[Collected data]
○ ○ ○ ○

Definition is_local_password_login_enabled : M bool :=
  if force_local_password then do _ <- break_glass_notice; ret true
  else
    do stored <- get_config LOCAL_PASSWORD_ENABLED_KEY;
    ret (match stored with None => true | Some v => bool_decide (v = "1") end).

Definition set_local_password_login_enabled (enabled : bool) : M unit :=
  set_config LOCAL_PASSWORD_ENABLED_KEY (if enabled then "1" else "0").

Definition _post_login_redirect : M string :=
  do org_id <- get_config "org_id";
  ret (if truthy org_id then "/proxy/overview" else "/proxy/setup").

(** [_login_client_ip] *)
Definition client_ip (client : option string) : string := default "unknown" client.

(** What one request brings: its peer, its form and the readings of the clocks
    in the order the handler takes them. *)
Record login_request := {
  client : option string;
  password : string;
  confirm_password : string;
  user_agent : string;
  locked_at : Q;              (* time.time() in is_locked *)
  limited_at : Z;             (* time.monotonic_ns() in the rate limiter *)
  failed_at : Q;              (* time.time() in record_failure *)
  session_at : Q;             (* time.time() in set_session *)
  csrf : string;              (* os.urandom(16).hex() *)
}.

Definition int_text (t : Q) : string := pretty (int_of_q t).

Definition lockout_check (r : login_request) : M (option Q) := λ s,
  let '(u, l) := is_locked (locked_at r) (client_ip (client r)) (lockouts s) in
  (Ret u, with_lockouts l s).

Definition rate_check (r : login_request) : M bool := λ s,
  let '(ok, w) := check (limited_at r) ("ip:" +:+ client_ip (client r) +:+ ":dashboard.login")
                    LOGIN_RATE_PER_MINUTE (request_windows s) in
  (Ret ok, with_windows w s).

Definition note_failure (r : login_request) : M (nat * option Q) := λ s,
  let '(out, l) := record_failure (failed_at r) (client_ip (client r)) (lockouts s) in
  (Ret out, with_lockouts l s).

○ ○ ○ ○

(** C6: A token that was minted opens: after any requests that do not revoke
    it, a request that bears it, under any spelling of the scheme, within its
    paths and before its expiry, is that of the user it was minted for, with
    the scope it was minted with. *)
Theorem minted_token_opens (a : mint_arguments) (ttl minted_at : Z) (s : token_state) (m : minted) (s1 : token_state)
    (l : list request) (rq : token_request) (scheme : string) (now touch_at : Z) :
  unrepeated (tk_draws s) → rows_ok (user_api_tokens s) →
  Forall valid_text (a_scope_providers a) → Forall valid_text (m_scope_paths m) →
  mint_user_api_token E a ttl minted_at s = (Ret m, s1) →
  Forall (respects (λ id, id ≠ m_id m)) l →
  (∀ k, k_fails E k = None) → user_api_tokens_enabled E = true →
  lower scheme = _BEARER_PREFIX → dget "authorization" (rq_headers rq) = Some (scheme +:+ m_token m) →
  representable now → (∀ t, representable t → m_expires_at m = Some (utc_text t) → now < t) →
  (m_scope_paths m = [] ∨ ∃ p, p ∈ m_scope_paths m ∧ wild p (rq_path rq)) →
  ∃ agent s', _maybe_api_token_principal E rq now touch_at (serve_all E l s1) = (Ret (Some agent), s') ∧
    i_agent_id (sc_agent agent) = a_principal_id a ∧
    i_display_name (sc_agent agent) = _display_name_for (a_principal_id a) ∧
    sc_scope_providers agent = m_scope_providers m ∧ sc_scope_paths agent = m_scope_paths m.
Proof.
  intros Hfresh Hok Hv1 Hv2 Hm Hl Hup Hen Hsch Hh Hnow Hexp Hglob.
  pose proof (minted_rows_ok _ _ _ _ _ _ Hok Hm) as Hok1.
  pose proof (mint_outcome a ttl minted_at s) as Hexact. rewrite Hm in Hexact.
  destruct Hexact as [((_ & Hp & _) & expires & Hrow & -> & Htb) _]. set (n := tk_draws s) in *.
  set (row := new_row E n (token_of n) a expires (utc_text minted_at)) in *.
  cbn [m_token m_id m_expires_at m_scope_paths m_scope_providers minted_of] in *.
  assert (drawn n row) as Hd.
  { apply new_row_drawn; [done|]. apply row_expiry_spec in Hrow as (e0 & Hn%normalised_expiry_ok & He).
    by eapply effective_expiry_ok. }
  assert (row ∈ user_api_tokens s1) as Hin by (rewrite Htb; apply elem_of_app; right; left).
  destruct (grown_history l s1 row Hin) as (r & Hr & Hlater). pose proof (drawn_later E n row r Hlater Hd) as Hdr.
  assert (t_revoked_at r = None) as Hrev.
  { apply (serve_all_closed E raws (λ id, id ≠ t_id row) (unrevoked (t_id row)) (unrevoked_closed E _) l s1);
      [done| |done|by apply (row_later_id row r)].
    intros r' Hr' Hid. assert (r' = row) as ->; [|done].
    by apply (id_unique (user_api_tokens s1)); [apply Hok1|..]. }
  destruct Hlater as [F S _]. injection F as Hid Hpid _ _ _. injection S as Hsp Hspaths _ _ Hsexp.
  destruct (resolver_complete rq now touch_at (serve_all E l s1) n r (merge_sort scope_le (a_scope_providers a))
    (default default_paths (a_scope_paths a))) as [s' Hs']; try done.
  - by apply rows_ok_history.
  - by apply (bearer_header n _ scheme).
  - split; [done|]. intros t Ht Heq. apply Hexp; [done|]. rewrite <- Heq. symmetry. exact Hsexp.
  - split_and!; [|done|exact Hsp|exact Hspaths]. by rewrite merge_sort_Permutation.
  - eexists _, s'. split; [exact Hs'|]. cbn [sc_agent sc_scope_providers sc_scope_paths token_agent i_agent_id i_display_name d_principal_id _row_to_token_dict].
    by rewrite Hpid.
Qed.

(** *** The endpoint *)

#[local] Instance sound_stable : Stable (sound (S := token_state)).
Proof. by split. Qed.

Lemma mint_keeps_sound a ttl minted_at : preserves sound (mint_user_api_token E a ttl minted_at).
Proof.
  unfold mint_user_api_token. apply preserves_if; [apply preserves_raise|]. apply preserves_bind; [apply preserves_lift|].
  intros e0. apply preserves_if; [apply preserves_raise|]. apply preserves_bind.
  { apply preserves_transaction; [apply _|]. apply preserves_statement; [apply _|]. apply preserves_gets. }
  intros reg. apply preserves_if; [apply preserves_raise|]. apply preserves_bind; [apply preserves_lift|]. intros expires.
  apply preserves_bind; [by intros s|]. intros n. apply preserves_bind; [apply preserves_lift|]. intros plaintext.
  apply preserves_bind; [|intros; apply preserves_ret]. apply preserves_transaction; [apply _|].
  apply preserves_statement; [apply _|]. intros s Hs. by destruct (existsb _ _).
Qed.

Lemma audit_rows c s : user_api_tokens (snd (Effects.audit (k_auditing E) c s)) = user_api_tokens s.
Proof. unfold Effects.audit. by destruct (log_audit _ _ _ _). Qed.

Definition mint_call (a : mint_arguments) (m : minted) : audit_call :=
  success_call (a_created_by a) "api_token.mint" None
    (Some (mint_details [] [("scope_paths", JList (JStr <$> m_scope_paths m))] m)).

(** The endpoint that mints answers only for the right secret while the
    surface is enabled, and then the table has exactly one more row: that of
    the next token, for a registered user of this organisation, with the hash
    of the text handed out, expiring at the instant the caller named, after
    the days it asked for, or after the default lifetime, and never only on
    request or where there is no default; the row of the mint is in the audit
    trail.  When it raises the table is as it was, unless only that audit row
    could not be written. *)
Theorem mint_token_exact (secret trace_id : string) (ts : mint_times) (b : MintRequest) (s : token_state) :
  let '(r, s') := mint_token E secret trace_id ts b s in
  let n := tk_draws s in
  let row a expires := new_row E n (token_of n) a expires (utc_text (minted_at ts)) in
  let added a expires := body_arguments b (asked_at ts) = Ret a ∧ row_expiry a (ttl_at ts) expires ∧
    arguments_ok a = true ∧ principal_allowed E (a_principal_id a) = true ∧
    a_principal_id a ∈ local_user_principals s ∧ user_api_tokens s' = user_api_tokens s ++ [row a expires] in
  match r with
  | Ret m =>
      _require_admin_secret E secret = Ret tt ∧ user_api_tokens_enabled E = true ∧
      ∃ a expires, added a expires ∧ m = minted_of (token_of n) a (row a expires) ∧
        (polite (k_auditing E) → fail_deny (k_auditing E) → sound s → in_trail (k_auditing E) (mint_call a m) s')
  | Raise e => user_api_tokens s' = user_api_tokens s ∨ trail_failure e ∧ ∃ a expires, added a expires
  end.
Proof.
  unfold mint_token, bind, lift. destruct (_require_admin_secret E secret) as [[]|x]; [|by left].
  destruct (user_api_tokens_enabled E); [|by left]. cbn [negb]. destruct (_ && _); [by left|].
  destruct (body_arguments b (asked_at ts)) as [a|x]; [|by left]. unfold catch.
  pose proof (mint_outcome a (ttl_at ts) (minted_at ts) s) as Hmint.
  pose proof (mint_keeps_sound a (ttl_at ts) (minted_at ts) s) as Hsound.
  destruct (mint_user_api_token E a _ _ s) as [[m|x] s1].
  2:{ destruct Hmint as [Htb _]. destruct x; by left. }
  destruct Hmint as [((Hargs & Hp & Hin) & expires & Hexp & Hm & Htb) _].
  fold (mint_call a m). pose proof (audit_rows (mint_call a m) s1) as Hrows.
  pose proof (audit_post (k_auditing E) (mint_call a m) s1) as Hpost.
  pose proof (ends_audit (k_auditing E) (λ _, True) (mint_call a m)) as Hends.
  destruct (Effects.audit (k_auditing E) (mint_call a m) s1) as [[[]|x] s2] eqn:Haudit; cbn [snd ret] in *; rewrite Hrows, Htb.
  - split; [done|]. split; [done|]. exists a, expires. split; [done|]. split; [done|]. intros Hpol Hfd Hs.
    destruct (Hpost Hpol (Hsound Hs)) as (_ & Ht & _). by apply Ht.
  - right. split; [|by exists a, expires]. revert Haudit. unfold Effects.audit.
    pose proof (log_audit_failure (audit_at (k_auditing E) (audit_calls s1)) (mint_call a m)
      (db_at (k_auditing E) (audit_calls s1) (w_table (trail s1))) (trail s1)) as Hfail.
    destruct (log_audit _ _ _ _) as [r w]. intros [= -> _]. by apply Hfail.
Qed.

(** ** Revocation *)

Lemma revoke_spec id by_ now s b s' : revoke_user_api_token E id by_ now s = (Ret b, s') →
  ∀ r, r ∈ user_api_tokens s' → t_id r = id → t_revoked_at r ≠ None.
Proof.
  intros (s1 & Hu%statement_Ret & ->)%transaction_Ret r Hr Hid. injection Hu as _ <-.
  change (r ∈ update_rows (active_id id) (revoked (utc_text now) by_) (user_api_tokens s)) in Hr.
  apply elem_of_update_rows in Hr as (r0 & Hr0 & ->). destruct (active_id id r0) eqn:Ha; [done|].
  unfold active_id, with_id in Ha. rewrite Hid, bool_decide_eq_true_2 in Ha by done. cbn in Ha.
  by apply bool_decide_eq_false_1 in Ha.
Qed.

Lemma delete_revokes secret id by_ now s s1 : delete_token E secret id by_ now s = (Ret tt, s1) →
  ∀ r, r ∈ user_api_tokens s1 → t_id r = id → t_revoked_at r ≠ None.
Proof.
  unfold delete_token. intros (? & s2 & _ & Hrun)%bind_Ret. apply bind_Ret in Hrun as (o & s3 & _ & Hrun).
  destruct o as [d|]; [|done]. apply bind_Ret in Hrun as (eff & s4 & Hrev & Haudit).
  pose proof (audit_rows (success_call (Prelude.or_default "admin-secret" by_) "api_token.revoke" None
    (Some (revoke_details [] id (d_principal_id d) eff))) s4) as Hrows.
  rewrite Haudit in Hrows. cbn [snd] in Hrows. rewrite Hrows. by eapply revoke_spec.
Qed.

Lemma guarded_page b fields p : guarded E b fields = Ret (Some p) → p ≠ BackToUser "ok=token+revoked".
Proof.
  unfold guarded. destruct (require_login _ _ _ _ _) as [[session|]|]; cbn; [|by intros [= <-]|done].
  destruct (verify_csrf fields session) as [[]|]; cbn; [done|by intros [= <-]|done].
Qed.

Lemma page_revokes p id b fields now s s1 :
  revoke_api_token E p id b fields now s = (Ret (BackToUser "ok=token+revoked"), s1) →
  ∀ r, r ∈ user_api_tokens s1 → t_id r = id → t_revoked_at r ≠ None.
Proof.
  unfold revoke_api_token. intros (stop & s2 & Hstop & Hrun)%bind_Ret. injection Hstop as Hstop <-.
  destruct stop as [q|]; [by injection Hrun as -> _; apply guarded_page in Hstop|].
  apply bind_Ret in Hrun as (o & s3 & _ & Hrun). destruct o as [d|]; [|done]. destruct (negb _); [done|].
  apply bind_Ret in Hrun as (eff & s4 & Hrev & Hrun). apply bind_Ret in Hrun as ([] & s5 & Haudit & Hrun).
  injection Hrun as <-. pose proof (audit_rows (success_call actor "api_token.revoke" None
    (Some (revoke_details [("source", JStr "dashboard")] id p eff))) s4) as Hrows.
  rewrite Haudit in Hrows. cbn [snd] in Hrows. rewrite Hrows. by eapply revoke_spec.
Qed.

○ ○ ○ ○

TASK REQUIREMENTS
From the entries, copy out each line containing the word "Theorem".

WRITTEN RESPONSE
Theorem minted_token_opens (a : mint_arguments) (ttl minted_at : Z) (s : token_state) (m : minted) (s1 : token_state)
Theorem mint_token_exact (secret trace_id : string) (ts : mint_times) (b : MintRequest) (s : token_state) :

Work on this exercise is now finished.